The headphones began as a partnership between rap star Dr Dre and audio cable company Monster, known for making HDMI cables.
That partnership went bad. It went so bad, in fact, that Monster screwed itself out of a major deal. As chronicled on Gizmodo, Monster’s founder, Noel Lee, began with a vision to make people sound better – but ended up losing a hugely lucrative contract.
Unfortunately, Monster has earned a little bit of a reputation for price gouging, offering overpriced HDMI cables that don’t actually offer anything better than the cheap ones.
The truth is, audio cable is a lot like expensive basketball shoes: There are a couple hundred people in the world who really need the best, and the rest of us probably can't tell the difference. Doesn't matter: Through a combination of slick persuasion and status-pushing, Noel Lee carved out a small empire.
But you can only sell so many $200 cables. The next step was speakers, but the company started in on speakers too late; the hi-fi era was over. Plenty of people were content with the sound their TVs made, or at most, a soundbar. Monster took a bath.
Soon Monster delved into headphones, and received an offer from Dre and Interscope chairman Jimmy Iovine with an offer to build electronics.
Lee’s son, Kevin, said it was “a love fest” from the beginning of the relationship.
Monster took the rap duo's vague audio aspirations and pointed them in one very lucrative direction: high-end headphones. Bose was something your dad bought. Everything else was either crap or too obscure and complex for consumers to pick out. "Let's build headphones together," Noel decreed.
What follows is a dramatic decline, as the cash-strapped Monster experiments with prototype after prototype. Even more extraordinary? The company was making Beats headphones before the contract had been handed over – and after Dre and Interscope had talked to other manufacturers.
He was making Beats By Dre before Dre said he was allowed. And he was panicking. "It was beyond insubordination," says Kevin. "[I was going to] lose the trust of my father.

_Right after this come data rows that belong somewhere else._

Lemma kol_index_lookup cfg w a k :
kol_index cfg w !! a = Some k → Config.kw_enabled cfg = true ∧
∃ kols, w_kols w (kol_file cfg) = Some kols ∧ k ∈ kols ∧ Kol.Watch.address k = a.
Proof.
unfold kol_index. destruct (Config.kw_enabled cfg); [|by rewrite lookup_empty].
unfold Kol.Watch.load. destruct (w_kols w (kol_file cfg)) as [kols|]; cbn; [|by rewrite lookup_empty].
intros H. split; [done|]. exists kols. split; [done|]. revert H.
generalize (Config.groups cfg) as gs. intros gs.
enough (∀ l (m : gmap Address Kol.Watch.Kol), foldl (λ m k, <[Kol.Watch.address k:=k]> m) m l !! a = Some k →
m !! a = Some k ∨ k ∈ l ∧ Kol.Watch.address k = a) as Hf.
{ intros [H|[Hk Ha]]%Hf; [by rewrite lookup_empty in H|]. by apply list_elem_of_filter in Hk as [_ ?]. }
induction l as [|x l IH]; intros m; cbn; [by left|].
intros [H|[]]%IH; [|right; by split; [right|]].
destruct (decide (Kol.Watch.address x = a)) as [<-|].
- rewrite lookup_insert_eq in H. injection H as ->. right. by split; [left|].
- rewrite lookup_insert_ne in H by done. by left.
Qed.

(** [C2] Every buy copies a KOL.  However the wired program runs, over any sequence
of raw transactions, blocks, queue reads and polls, each buy on the live
wallet's wire is for a token that a wallet of the configured KOL list
bought, in a transaction that a source delivered or a block held, and that
KOL is on the whitelist of limits.toml. *)
Theorem every_buy_copies_a_kol cfg w r es s t tx ok tok :
wired (Some cfg) w = Some r → session (r_index r) (r_system r) es = Some s →
System.live s = Some t → (tx, ok) ∈ Executor.wire (Live.executor t) →
System.bought (Executor.tx_call tx) = Some tok →
∃ k kols limits,
System.kol_bought alloy_decode alloy_recover view (r_index r) es k tok ∧
w_kols w (kol_file (Config.kol_watch cfg)) = Some kols ∧ k ∈ kols ∧
Limits.load_config toml (lw_limits (w_live w)) = Ok limits ∧
Kol.Watch.name k ∈ Limits.kol_whitelist (Limits.strategy limits).
Proof.
intros (Hi & _ & tg & ->)%run_spec Hs Ht Hin Hb. unfold start_live_only in Hs.
destruct (build_live_executor _ _ _ _ _ _) as [e|] eqn:E; cbn [mbind option_bind] in Hs.
- apply build_spec in E as (lim & tw & n & bl & Hl & _ & _ & _ & _ & ->).
destruct (System.buys_copied _ _ _ _ _ _ _ _ _ _ _ _ _ _ _ _ _ _ Hs Ht Hin Hb) as [Hw|(k & Hk & Hw)].
+ by apply not_elem_of_nil in Hw.
+ exists k. cbn in Hw. apply elem_of_list_to_set in Hw.
assert (∃ a, r_index r !! a = Some k) as [a Ha] by (destruct Hk as [(? & ? & _ & _ & ? & _)|(? & ? & _ & ? & _)]; eauto).
rewrite Hi in Ha. apply kol_index_lookup in Ha as (_ & kols & ? & ? & _). by exists kols, lim.
- apply System.no_trader in Hs. congruence.
Qed.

I already had millions of dollars of inventory. He would have killed me."
The relationship was a tumultuous one, and ends with Beats heading over to tech giant HTC – and quite easily due to a hasty contract. You may not know a lot about headphones, but this is a great story about a deal gone wrong; and a stern warning for any entrepreneur.
The martyrdom of Aaron Swartz
Last month the tech world was set alight with news hacker and activist Aaron Swartz had committed suicide, as he was facing litigation for allegedly breaking copyright law.
The story is a tragic one, but as shown by New York Magazine, it seems Swartz’s followers have attempted to turn the young visionary’s death into something of a martyrdom.
But it’s not just a few hacker friends teaming up. A who’s who of the internet is mourning Swartz’s loss:
At his funeral in the Chicago suburb of Highland Park, where he was born and raised, the hundreds of mourners were a mix of members of family and Aaron’s far-flung networks, including some towering figures who had known Aaron since he was a chubby kid.
There was Tim Berners-Lee, who invented the World Wide Web, and the Harvard professor Lawrence Lessig, eminence among Internet legal theorists, each channeling the cosmic sorrow and worldly rage already circulating online before a packed crowd of mourners clad in black, the men wearing kippahs.
The story is a complicated one, delving into Swartz’s hacking history and his relationship with the tech community. Even more tragic is the nature of his trial – legal experts had questioned whether it was even viable.
If you’re at all interested in the tech or hacking community, and the death of Aaron Swartz, this is definitely worth a read.